Building a t-digest CLI in Go — Stream p50/p99/p99.9 in a Few KB, a Scale Function That Keeps Tails Sharp, Exact min/max, and Mergeable Digests

#go #algorithms #datastructures #cli

A t-digest as a Go CLI. It estimates quantiles (p50, p99, p99.9…) of a stream in a few KB instead of sorting the whole thing. The hinges: (1) a scale function k(q) controls centroid size so the median is coarse and the tails stay sharp — p99.9 ends up more precise than the median, by design; (2) q=0/q=1 return the exact min/max while the middle interpolates between centroid means. Plus digests merge. Part four of a probabilistic-data-structure series after #274–276 (membership / cardinality / frequency) — this one is quantiles.

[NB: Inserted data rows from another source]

(* ===== verification/SszWire.v ===== *)
(** The SSZ wire format of every container, and the theorems that connect it to the generated
    encoders and decoders of [Ssz].

    [wire_X] is the encoding of a container as the format defines it: the fields in order, a
    list as the concatenation of its elements, a variable-size field as a 4-byte offset in the
    fixed part.  Each container has an instance of [FixedCodec] or [Codec] for its decoder, and a
    lemma that its MarshalSSZTo appends exactly [wire_X]. *)
From S2P Require Import Prelude Types Hash Bitlist Ssz SszCodec.
Local Open Scope Z_scope.

(** * The format *)

Definition wire_list {A} (enc : A -> bytes) (l : list A) : bytes := concat (map enc l).

Definition wire_Config (c : Config) : bytes := concat [le_bytes 8 (cfg_GenesisTime c)].
Definition wire_Checkpoint (c : Checkpoint) : bytes :=
  concat [vec_to_list (cp_Root c); le_bytes 8 (cp_Slot c)].
Definition wire_AttestationData (a : AttestationData) : bytes :=
  concat [le_bytes 8 (ad_Slot a); wire_Checkpoint (ad_Head a); wire_Checkpoint (ad_Target a);
          wire_Checkpoint (ad_Source a)].
Definition wire_Attestation (a : Attestation) : bytes :=
  concat [le_bytes 8 (att_ValidatorID a); wire_AttestationData (att_Data a)].
Definition wire_SignedAttestation (s : SignedAttestation) : bytes :=
  concat [le_bytes 8 (sa_ValidatorID s); wire_AttestationData (sa_Message s);
          vec_to_list (sa_Signature s)].
Definition wire_BlockHeader (b : BlockHeader) : bytes :=
  concat [le_bytes 8 (bh_Slot b); le_bytes 8 (bh_ProposerIndex b); vec_to_list (bh_ParentRoot b);
          vec_to_list (bh_StateRoot b); vec_to_list (bh_BodyRoot b)].
Definition wire_Validator (v : Validator) : bytes :=
  concat [vec_to_list (v_Pubkey v); le_bytes 8 (v_Index v)].
Definition wire_BlockBody (b : BlockBody) : bytes :=
  concat [le_bytes 4 4; wire_list wire_Attestation (bb_Attestations b)].
Definition wire_Block (b : Block) : bytes :=
  concat [le_bytes 8 (b_Slot b); le_bytes 8 (b_ProposerIndex b); vec_to_list (b_ParentRoot b);
          vec_to_list (b_StateRoot b); le_bytes 4 84; wire_BlockBody (b_Body b)].
Definition wire_BlockWithAttestation (b : BlockWithAttestation) : bytes :=
  concat [le_bytes 4 140; wire_Attestation (default zero_Attestation (ba_ProposerAttestation b));
          wire_Block (ba_Block b)].
Definition wire_SignedBlock (s : SignedBlockWithAttestation) : bytes :=
  concat [le_bytes 4 8; le_bytes 4 (8 + len (wire_BlockWithAttestation (sb_Message s)));
          wire_BlockWithAttestation (sb_Message s); wire_list vec_to_list (sb_Signature s)].
Definition NewStore (state : State) (anchorBlock : Block) (store : T) : outcome (Store T) :=
  let '(stateRoot, _) := State_HashTreeRoot state in
  if negb (bool_decide (b_StateRoot anchorBlock = stateRoot))
  then Panic "anchor block state root mismatch"
  else
    let '(anchorRoot, _) := Block_HashTreeRoot anchorBlock in
    let store := PutBlock store anchorRoot anchorBlock in
    let store := PutSignedBlock store anchorRoot (mkSignedBlock (mkBlockWithAttestation anchorBlock None) []) in
    let store := PutState store anchorRoot state in
    Ok {| fc_time := u64 (b_Slot anchorBlock * SecondsPerSlot);
          fc_genesisTime := cfg_GenesisTime (st_Config state);
          fc_numValidators := u64 (Z.of_nat (length (st_Validators state)));
          fc_head := anchorRoot; fc_safeTarget := anchorRoot;
          fc_latestJustified := mkCheckpoint anchorRoot (b_Slot anchorBlock);
          fc_latestFinalized := mkCheckpoint anchorRoot (b_Slot anchorBlock);
          fc_storage := store;
          fc_latestKnownAttestations := ∅; fc_latestNewAttestations := ∅ |}.

(** node/lifecycle.go: initGenesis, on an empty store. *)
Definition genesis_block (genesisState : State) : Block :=
  let '(stateRoot, _) := State_HashTreeRoot genesisState in
  mkBlock 0 0 ZeroHash stateRoot (mkBlockBody []).
Definition initGenesis (genesisTime : Z) (validators : list Validator) (store : T) : outcome (Store T) :=
  let genesisState := GenerateGenesis genesisTime validators in
  NewStore genesisState (genesis_block genesisState) store.

(** * time.go *)

Definition updateHeadLocked (c : Store T) : outcome (Store T) :=
  h ← GetForkChoiceHead (fc_storage c) (cp_Root (fc_latestJustified c)) (fc_latestKnownAttestations c) 0;
  Ok (set_head c h).

Definition acceptNewAttestationsLocked (c : Store T) : outcome (Store T) :=
  let known := foldl (fun m '(id, sa) => <[id := sa]> m) (fc_latestKnownAttestations c)
                 (range 0 (fc_latestNewAttestations c)) in
  updateHeadLocked (set_votes c known ∅).

Definition updateSafeTargetLocked (c : Store T) : outcome (Store T) :=
  q ← ceilDiv (u64 (fc_numValidators c * 2)) 3;
  let minScore := int_of_u64 q in
  h ← GetForkChoiceHead (fc_storage c) (cp_Root (fc_latestJustified c)) (fc_latestNewAttestations c) minScore;
  Ok (set_safeTarget c h).

Definition tickIntervalLocked (c : Store T) (hasProposal : bool) : outcome (Store T) :=
  let c := set_time c (u64 (fc_time c + 1)) in
  let currentInterval := fc_time c mod IntervalsPerSlot in
  if currentInterval =? 0 then (if hasProposal then acceptNewAttestationsLocked c else Ok c)
  else if currentInterval =? 1 then Ok c
  else if currentInterval =? 2 then updateSafeTargetLocked c
  else if currentInterval =? 3 then acceptNewAttestationsLocked c
  else Ok c.

Definition advanceTimeLocked (c : Store T) (time : Z) (hasProposal : bool) : outcome (Store T) :=
  if time <=? fc_genesisTime c then Ok c
  else
    let tickInterval := u64 (time - fc_genesisTime c) / SecondsPerInterval in
    loop (S (Z.to_nat (tickInterval - fc_time c)))
      (fun c =>
         if fc_time c <? tickInterval then
           let shouldSignal := hasProposal && (u64 (fc_time c + 1) =? tickInterval) in
           c ← tickIntervalLocked c shouldSignal; Ok (inl c)
         else Ok (inr c)) c.

(** The exported forms take the mutex and call the locked ones. *)
Definition AdvanceTime := advanceTimeLocked.
Definition TickInterval := tickIntervalLocked.
Definition AcceptNewAttestations := acceptNewAttestationsLocked.
Definition UpdateSafeTarget := updateSafeTargetLocked.

(** [if c.NowFn != nil { c.advanceTimeLocked(c.NowFn(), false) }] *)
Definition catchUp (now : option Z) (c : Store T) : outcome (Store T) :=
  match now with Some t => advanceTimeLocked c t false | None => Ok c end.

(** * attestation.go *)

Definition validateAttestationData (c : Store T) (data : AttestationData) : string :=
  match GetBlock (fc_storage c) (cp_Root (ad_Source data)) with
  | None => "source block unknown"
  | Some sourceBlock =>
  match GetBlock (fc_storage c) (cp_Root (ad_Target data)) with
  | None => "target block unknown"
  | Some targetBlock =>
  match GetBlock (fc_storage c) (cp_Root (ad_Head data)) with
  | None => "head block unknown"
  | Some _ =>
    if b_Slot targetBlock <? b_Slot sourceBlock then "source slot > target slot"
    else if cp_Slot (ad_Target data) <? cp_Slot (ad_Source data) then "source slot > target slot"
    else if negb (b_Slot sourceBlock =? cp_Slot (ad_Source data)) then "source checkpoint slot mismatch"
    else if negb (b_Slot targetBlock =? cp_Slot (ad_Target data)) then "target checkpoint slot mismatch"
    else
      let currentSlot := fc_time c / IntervalsPerSlot in
      if u64 (currentSlot + 1) <? ad_Slot data then "attestation too far in future"
      else EmptyString
  end end end.

(** block.go: the signature of one attestation, against the registry of [state]. *)
Definition verifyAttestationSignatureWithState (state : State) (att : Attestation) (sig : signature) : outcome () :=
  let valID := att_ValidatorID att in
  if u64 (Z.of_nat (length (st_Validators state))) <=? valID
  then Err (Errorf "invalid validator index %d" [Num valID])
  else
    match st_Validators state !! Z.to_nat valID with
    | None => Panic "index out of range"
    | Some v =>
        let '(messageRoot, err) := Attestation_HashTreeRoot att in
        match err with
        | Some e => Err (Wrapf "failed to hash attestation message: %w" [] e)
        | None =>
            let signingSlot := u32 (ad_Slot (att_Data att)) in
            map_err (Wrapf "signature verification failed: %w" [])
              (Verify (v_Pubkey v) signingSlot messageRoot sig)
        end
    end.

Definition verifyAttestationSignature (c : Store T) (sa : SignedAttestation) : outcome () :=
  match GetState (fc_storage c) (fc_head c) with
  | None => Err (Errorf "head state not found" [])
  | Some headState =>
      verifyAttestationSignatureWithState headState (mkAttestation (sa_ValidatorID sa) (sa_Message sa)) (sa_Signature sa)
  end.

(** [existing, ok := m\[v\]; if !ok || existing.Message.Slot < slot { m\[v\] = sa }] *)
Definition put_newer (m : gmap Z SignedAttestation) (v slot : Z) (sa : SignedAttestation)
  : gmap Z SignedAttestation :=
  match m !! v with
  | None => <[v := sa]> m
  | Some existing => if ad_Slot (sa_Message existing) <? slot then <[v := sa]> m else m
  end.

📦 GitHub: https://github.com/sen-ltd/t-digest-cli

What a t-digest is

Exact quantiles need every value in memory, sorted — O(N) space. A t-digest
keeps instead a few hundred centroids, each a (mean, weight) pair
summarizing a cluster of nearby values, and answers any quantile by walking
them. For 500k points that's ~100 centroids and a few KB, regardless of N.

The trap with naive bucketing is the tails: lump values into equal-sized buckets
and your p99.9 is as coarse as your median. A t-digest fixes exactly that — it's
the whole reason the structure exists.

Here's the CLI, real output:

$ td summary --from latencies-ms.txt --exact -c 200
count        500000
min / max    0.3 / 1655.8
centroids    122  (δ=200, 1952 bytes)
p50        20.1183        exact 20.1     (+0.09%)
p90        63.736         exact 63.7     (+0.06%)
p99        162.803        exact 161.9    (+0.56%)
p99.9      322.033        exact 312.6    (+3.02%)

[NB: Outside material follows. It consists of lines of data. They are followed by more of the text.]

Record wf_core (c : Store T) : Prop := {
  fi_storage : wf_storage (fc_storage c);
  fi_time : is_u64 (fc_time c);
  fi_genesisTime : is_u64 (fc_genesisTime c);
  fi_numValidators : fc_numValidators c = Z.of_nat (length vs);
  fi_justified : cp_Root (fc_latestJustified c) = ZeroHash \/
                 known (fc_storage c) (cp_Root (fc_latestJustified c));
  fi_J : is_u64 (cp_Slot (fc_latestJustified c));
  fi_F : is_u64 (cp_Slot (fc_latestFinalized c));
  fi_head : known (fc_storage c) (fc_head c);
  fi_safeTarget : known (fc_storage c) (fc_safeTarget c);
  fi_known : wf_votes (fc_storage c) (fc_latestKnownAttestations c);
  fi_new : wf_votes (fc_storage c) (fc_latestNewAttestations c) }.

Record wf_fc (c : Store T) : Prop := {
  fi_core :> wf_core c;
  fi_on_justified : cp_Root (fc_latestJustified c) <> ZeroHash ->
    on_chain (GetAllBlocks (fc_storage c)) (fc_head c) (cp_Root (fc_latestJustified c)) }.

(** The registry is not empty and far below the integer limits. *)
Definition registry_ok : Prop := 0 < Z.of_nat (length vs) < 2 ^ 62.

(** ** The tree *)

Lemma storage_tree t : wf_storage t -> wf_tree (GetAllBlocks t).
Proof.
  intros Ht h b p Hb Hp. rewrite GetAllBlocks_lookup in Hb, Hp.
  destruct (ss_entry _ Ht _ _ Hb) as (_ & _ & [Hz|(p' & Hp' & Hlt)] & _).
  - rewrite Hz, (ss_zero _ Ht) in Hp. done.
  - by simplify_eq.
Qed.

Lemma known_all t r : known t r <-> is_Some (GetAllBlocks t !! r).
Proof. unfold known. by rewrite GetAllBlocks_lookup. Qed.

Lemma known_state t r : wf_storage t -> known t r -> exists s, GetState t r = Some s /\ wf_post t r s.
Proof.
  intros Ht [b Hb]. destruct (ss_entry _ Ht _ _ Hb) as (_ & _ & _ & [s Hs]).
  exists s. split; [done|]. by apply (ss_post _ Ht).
Qed.

(** A head can always be computed, from a stored block or from the zero root. *)
Lemma head_total t j votes k :
  wf_storage t -> j = ZeroHash \/ known t j ->
  exists h, GetForkChoiceHead t j votes k = Ok h /\ known t h /\
    (j <> ZeroHash -> on_chain (GetAllBlocks t) h j).
Proof.
  intros Ht Hj. pose proof (storage_tree _ Ht) as Hwf.
  destruct (decide (j = ZeroHash)) as [->|Hne].
  - destruct (ss_genesis _ Ht) as (g & bg & Hg & Hg0).
    pose proof (earliest_start (GetAllBlocks t) g bg) as Hst. rewrite GetAllBlocks_lookup in Hst.
    specialize (Hst Hg ltac:(lia)). set (r0 := (foldl earliest_step _ _).1) in Hst.
    destruct Hst as [[? _]|(_ & rb & Hrb & _)]; [done|]. rewrite GetAllBlocks_lookup in Hrb.
    assert (Hnz : r0 <> ZeroHash) by (intros E; rewrite E, (ss_zero _ Ht) in Hrb; done).
    destruct (head_run t r0 votes k rb Hwf Hnz Hrb) as (h & E & Hgh).
    exists h. split; [|split; [|done]].
    + unfold GetForkChoiceHead in *. rewrite decide_True by done. by rewrite decide_False in E.
    + destruct (ghost_descends _ _ _ _ _ ltac:(rewrite GetAllBlocks_lookup; by exists rb) Hgh) as [Hc _].
      apply known_all. by eapply on_chain_start.
  - destruct Hj as [|[rb Hrb]]; [done|].
    destruct (head_run t j votes k rb Hwf Hne Hrb) as (h & E & Hgh). exists h. split; [done|].
    destruct (ghost_descends _ _ _ _ _ ltac:(rewrite GetAllBlocks_lookup; by exists rb) Hgh) as [Hc _].
    split; [|done]. apply known_all. by eapply on_chain_start.
Qed.

(** Without a minimum score the head has no child: its block is the last of its chain. *)
Lemma head_childless t j votes h :
  wf_storage t -> j = ZeroHash \/ known t j -> GetForkChoiceHead t j votes 0 = Ok h ->
  forall r b, GetBlock t r = Some b -> b_ParentRoot b <> h.
Proof.
  intros Ht Hj E r b Hb Hpar. pose proof (storage_tree _ Ht) as Hwf.
  assert (G : forall j', j' <> ZeroHash -> known t j' -> GetForkChoiceHead t j' votes 0 = Ok h -> False).
  { intros j' Hne [jb Hjb] E'. destruct (head_run t j' votes 0 jb Hwf Hne Hjb) as (h' & E2 & Hg).
    rewrite E' in E2. apply Ok_inj in E2 as <-. eapply (ghost_stops _ _ _ _ _ Hg r).
    exists b. split_and!; [by rewrite GetAllBlocks_lookup|done|]. unfold weight, weight_in. destruct (_ <? _); lia. }
  destruct (decide (j = ZeroHash)) as [->|Hne]; [|destruct Hj as [|Hk]; [done|by apply (G j)]].
  destruct (ss_genesis _ Ht) as (g & bg & Hg & Hg0).
  pose proof (earliest_start (GetAllBlocks t) g bg) as Hst. rewrite GetAllBlocks_lookup in Hst.
  specialize (Hst Hg ltac:(lia)). set (r0 := (foldl earliest_step _ _).1) in Hst.
  destruct Hst as [[? _]|(_ & rb & Hrb & _)]; [done|]. rewrite GetAllBlocks_lookup in Hrb.
  assert (Hnz : r0 <> ZeroHash) by (intros E0; rewrite E0, (ss_zero _ Ht) in Hrb; done).
  apply (G r0); [done|by exists rb|]. unfold GetForkChoiceHead in *. rewrite decide_True in E by done.
  by rewrite decide_False.
Qed.

(** ** Time *)

Lemma updateHead_wf c :
  wf_storage (fc_storage c) -> cp_Root (fc_latestJustified c) = ZeroHash \/
    known (fc_storage c) (cp_Root (fc_latestJustified c)) ->
  exists h, updateHeadLocked c = Ok (set_head c h) /\ known (fc_storage c) h /\
    (cp_Root (fc_latestJustified c) <> ZeroHash ->
     on_chain (GetAllBlocks (fc_storage c)) h (cp_Root (fc_latestJustified c))).
Proof.
  intros Ht Hj. unfold updateHeadLocked.
  destruct (head_total (fc_storage c) (cp_Root (fc_latestJustified c)) (fc_latestKnownAttestations c) 0)
    as (h & -> & Hh); [done|done|]. by exists h.
Qed.

(** Accepting the pending votes: they replace the known ones of the same validators. *)
Lemma accept_fold (l : list (Z * SignedAttestation)) m :
  NoDup l.*1 -> foldl (fun m '(id, sa) => <[id := sa]> m) m l = (list_to_map l : gmap Z _) ∪ m.
Proof.
  revert m. induction l as [|[id sa] l IH]; intros m Hnd; cbn [foldl fmap list_fmap fst] in *.
  - rewrite list_to_map_nil. by rewrite (left_id_L ∅ (∪)).
  - apply list.NoDup_cons in Hnd as [Hid Hnd]. rewrite IH by done. rewrite list_to_map_cons.
    rewrite <- insert_union_l. symmetry. apply insert_union_r. by apply not_elem_of_list_to_map_1.
Qed.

Half a million latency samples summarized in under 2 KB, p99 off by half a
percent.

Hinge 1: a scale function that keeps the tails sharp

Centroids aren't allowed to grow uniformly. A scale function k(q) maps the
quantile q into a "k-space" where each centroid may span at most 1 unit.
With the standard k1 scale,

k(q)    = δ/(2π) · asin(2q − 1)
k⁻¹(k)  = (sin(2π k/δ) + 1) / 2

k is steep near q=0 and q=1, flat near q=0.5. So a centroid covering one
k-unit spans a wide band of quantiles around the median (where precision is
cheap) and a razor-thin band at the tails (where p99.9 lives). The compression
δ is the single knob: more δ → more centroids → tighter quantiles.

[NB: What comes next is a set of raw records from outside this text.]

(** ** One step *)

Lemma step_wf c c' : registry_ok vs -> wf_fc c -> fc_step c c' -> wf_fc c' /\ grows c c'.
Proof.
  intros Hreg Hc Hstep. pose proof Hreg as [Hr0 Hr1].
  destruct Hstep as [time p c' Ht E|p c' Ht E|c' E|c' E|slot c' h E|now sa c' Hn Hsa E|now agg c' Hn Hd E
    |now env c' res Hn Henv [Hroom Hz] E|slot v Sign c' res Hs Hv HS E|slot v Sign c' res Hs Hv HS Hroom Hfresh E].
  - destruct (advanceTime_wf _ _ c time p Hc Ht) as (c1 & E1 & Hw & Hsm & _).
    unfold AdvanceTime in E. simplify_eq/=. rewrite E1 in E. injection E as <-. split; [done|by apply same_chain_grows].
  - destruct (tick_wf _ _ c p Hc Ht) as (c1 & E1 & Hw & _ & Hsm).
    unfold TickInterval in E. rewrite E1 in E. injection E as <-. split; [done|by apply same_chain_grows].
  - destruct (accept_wf _ _ c Hc) as (h & E1 & Hw). unfold AcceptNewAttestations in E.
    rewrite E1 in E. injection E as <-. split; [done|by apply same_chain_grows].
  - destruct (updateSafeTarget_wf _ _ c Hc) as (h & E1 & Hw). unfold UpdateSafeTarget in E.
    rewrite E1 in E. injection E as <-. split; [done|by apply same_chain_grows].
  - destruct (GetProposalHead_op c slot Hc) as (c1 & h1 & E1 & Hw & Hsm).
    rewrite E1 in E. injection E as <- <-. split; [done|by apply same_chain_grows].
  - destruct (ProcessAttestation_op now c sa Hc Hr1 Hn Hsa) as (c1 & E1 & Hw & Hsm).
    rewrite E1 in E. injection E as <-. split; [done|by apply same_chain_grows].
  - destruct (ProcessAggregated_run shouldVerify vs now c agg Hc Hreg Hd Hn) as (c1 & E1 & Hw & Hsm).
    rewrite E1 in E. injection E as <-. split; [done|by apply same_chain_grows].
  - destruct (ProcessBlock_run shouldVerify vs now c env Hc Henv Hreg Hn Hroom Hz)
      as (c1 & c2 & res' & Ec & Hsm & E1 & Hw & Hfate).
    rewrite E1 in E. injection E as <- <-. split; [done|].
    destruct (catchUp_wf _ _ now c Hc Hn) as (c1' & Ec' & Hw1 & _). rewrite Ec in Ec'. injection Ec' as <-.
    etrans; [by apply same_chain_grows|]. destruct Hfate as [| |ps state c2 Hk _ _ _ _ Him]; [done|done|].
    by eapply imported_grows.
  - destruct (ProduceAttestation_op c slot v Sign Hc Hs Hv HS) as (c1 & r1 & E1 & Hw & Hsm).
    rewrite E1 in E. injection E as <- <-. split; [done|by apply same_chain_grows].
  - destruct (ProduceBlock_run shouldVerify vs c slot v Sign Hc Hreg Hs Hv HS Hroom)
      as (c1 & c2 & res' & Ep & Hw1 & Hsm & E1 & Hres).
    rewrite E1 in E. injection E as <- <-. destruct res' as [e|env].
    + destruct Hres as [->| ->]; [done|]. split; [done|by apply same_chain_grows].
    + destruct Hres as (hs & state & Hp & ->). assert (Hcf : no_collision c1 (ba_Block (sb_Message env)))
        by (unfold no_collision; rewrite (proj1 Hsm); by apply Hfresh).
      pose proof (produced_new _ _ _ _ _ _ _ _ Hc Ep Hp Hcf) as Hfr. pose proof (proj1 Hcf) as Hz.
      destruct (produced_wf c1 slot v Sign env hs state) as [Hw Hg]; try done.
      split; [done|]. etrans; [by apply same_chain_grows|done].
Qed.
End Machine.
(* ===== verification/Setup.v ===== *)
(** The config package: genesis.go, validators.go and nodes.go, and what they give the node.

    Reading a file and parsing YAML (gopkg.in/yaml.v3) are parameters: the bytes of the file and the
    result of Unmarshal into each shape the code tries.  The node name is a string, a key in
    hexadecimal the bytes of its string. *)
From S2P Require Import Prelude Types Hash GoStd Storage Leansig Ssz Node NodeSafety.
Local Open Scope Z_scope.

(** * encoding/hex and strings *)

(** fromHexChar *)
Definition hex_digit (c : byte) : option Z :=
  let x := byte_Z c in
  if (48 <=? x) && (x <=? 57) then Some (x - 48)
  else if (97 <=? x) && (x <=? 102) then Some (x - 97 + 10)
  else if (65 <=? x) && (x <=? 70) then Some (x - 65 + 10)
  else None.

Definition InvalidByteError (c : byte) : error := Errorf "encoding/hex: invalid byte: %#U" [Hex [c]].
Definition ErrLength : error := ErrLib "encoding/hex: odd length hex string".

(** hex.DecodeString *)
Fixpoint DecodeString (s : bytes) : outcome bytes :=
  match s with
  | [] => Ok []
  | p :: s =>
      match hex_digit p with
      | None => Err (InvalidByteError p)
      | Some a =>
          match s with
          | [] => Err ErrLength
          | q :: s =>
              match hex_digit q with
              | None => Err (InvalidByteError q)
              | Some b => rest ← DecodeString s; Ok (Z_byte (Z.lor (Z.shiftl a 4) b) :: rest)
              end
          end
      end
  end.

q := q0 + (cur.Weight+x.Weight)/total
if q <= qLimit {              // still within 1 k-unit → absorb
    cur = mergeInto(cur, x)
} else {                      // would overflow → seal cur, start a new centroid
    out = append(out, cur)
    q0 += cur.Weight / total
    qLimit = kInv(k(q0) + 1)
    cur = x
}

A test on a uniform stream pins the payoff: p50 is accurate to ~1% while p999 is
held to ~0.2% — tighter at the tail (TestUniformQuantiles).

Hinge 2: exact min/max, interpolated middle

Quantiles are read by walking centroids, accumulating half-weights, and linearly
interpolating between adjacent centroid means. The two ends are special: q=0
and q=1 return the exact min/max (tracked separately), and the tails
interpolate between those extremes and the outermost centroids:

func (t *TDigest) Quantile(q float64) float64 {
    if q <= 0 { return t.min }
    if q >= 1 { return t.max }
    index := q * t.total
    // ... walk centroids, interpolate between means ...
}

TestExactExtremes checks the ends are exact; TestMonotonic checks the whole
curve is non-decreasing.

The signature property: merge

t-digests combine: dump one digest's centroids into another and recompress. The
merged digest answers quantiles as if it had seen both streams — so per-shard or
per-minute digests roll up into a global one with no re-scan:

func (t *TDigest) Merge(other *TDigest) { /* absorb centroids, recompress */ }

$ td merge -o all.tdigest a.tdigest b.tdigest
merged 2 digests → all.tdigest  count=500000  centroids=112

TestMergeApproximatesCombined pins that a merge of two disjoint-range digests
matches the digest of the combined stream across p10…p99 — the same composability
as HyperLogLog's merge-by-max (#275) and Count-Min's merge-by-sum (#276).

Persistence

A digest serializes to a compact blob — "TDG1" | δ | min | max | total | n | (mean, weight)*n — a handful of bytes per centroid. Hand-rolled, no codec.

tdigest/tdigest.go — digest: k1 scale, compress, quantile, merge, (de)serialize (11 tests)
main.go            — CLI: summary / add / quantile / merge / info, file or stdin

Takeaway

The t-digest is the go-to for "measure p99 latency without keeping every sample."
The keys are a scale function that keeps the tails sharp, exact min/max,
and mergeability. With it the probabilistic series now spans membership
(#274), cardinality (#275), frequency (#276), and quantiles (#277) — all the same
instinct of approximating in fixed memory, here expressed as pushing precision
out to the tail where it matters.

📦 GitHub: https://github.com/sen-ltd/t-digest-cli